◆ Exercise
The required result is every line of the records that includes "call".

▽

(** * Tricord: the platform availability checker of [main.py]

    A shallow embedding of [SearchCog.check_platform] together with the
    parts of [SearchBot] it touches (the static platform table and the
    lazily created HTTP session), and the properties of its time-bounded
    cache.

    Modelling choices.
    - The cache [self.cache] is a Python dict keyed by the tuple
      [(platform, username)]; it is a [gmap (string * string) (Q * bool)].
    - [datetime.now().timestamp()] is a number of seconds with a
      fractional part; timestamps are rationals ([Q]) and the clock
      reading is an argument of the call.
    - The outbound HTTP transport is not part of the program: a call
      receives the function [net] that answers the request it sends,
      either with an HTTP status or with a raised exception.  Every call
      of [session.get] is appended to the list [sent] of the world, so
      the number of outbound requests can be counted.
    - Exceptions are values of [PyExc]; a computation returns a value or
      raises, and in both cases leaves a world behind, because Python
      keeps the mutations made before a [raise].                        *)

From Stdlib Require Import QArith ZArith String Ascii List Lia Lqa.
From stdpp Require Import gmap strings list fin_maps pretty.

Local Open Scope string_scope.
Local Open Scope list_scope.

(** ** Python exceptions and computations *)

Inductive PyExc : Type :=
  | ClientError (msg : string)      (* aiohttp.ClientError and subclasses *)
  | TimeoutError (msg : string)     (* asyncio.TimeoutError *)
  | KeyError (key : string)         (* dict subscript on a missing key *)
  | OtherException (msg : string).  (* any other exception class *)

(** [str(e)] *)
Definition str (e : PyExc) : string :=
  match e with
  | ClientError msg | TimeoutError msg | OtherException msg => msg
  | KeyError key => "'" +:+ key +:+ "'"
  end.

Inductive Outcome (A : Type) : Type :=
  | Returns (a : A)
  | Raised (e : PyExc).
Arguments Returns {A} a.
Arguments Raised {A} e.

△

◆ Answer to the problem
      reading is an argument of the call.
    - The outbound HTTP transport is not part of the program: a call
      either with an HTTP status or with a raised exception.  Every call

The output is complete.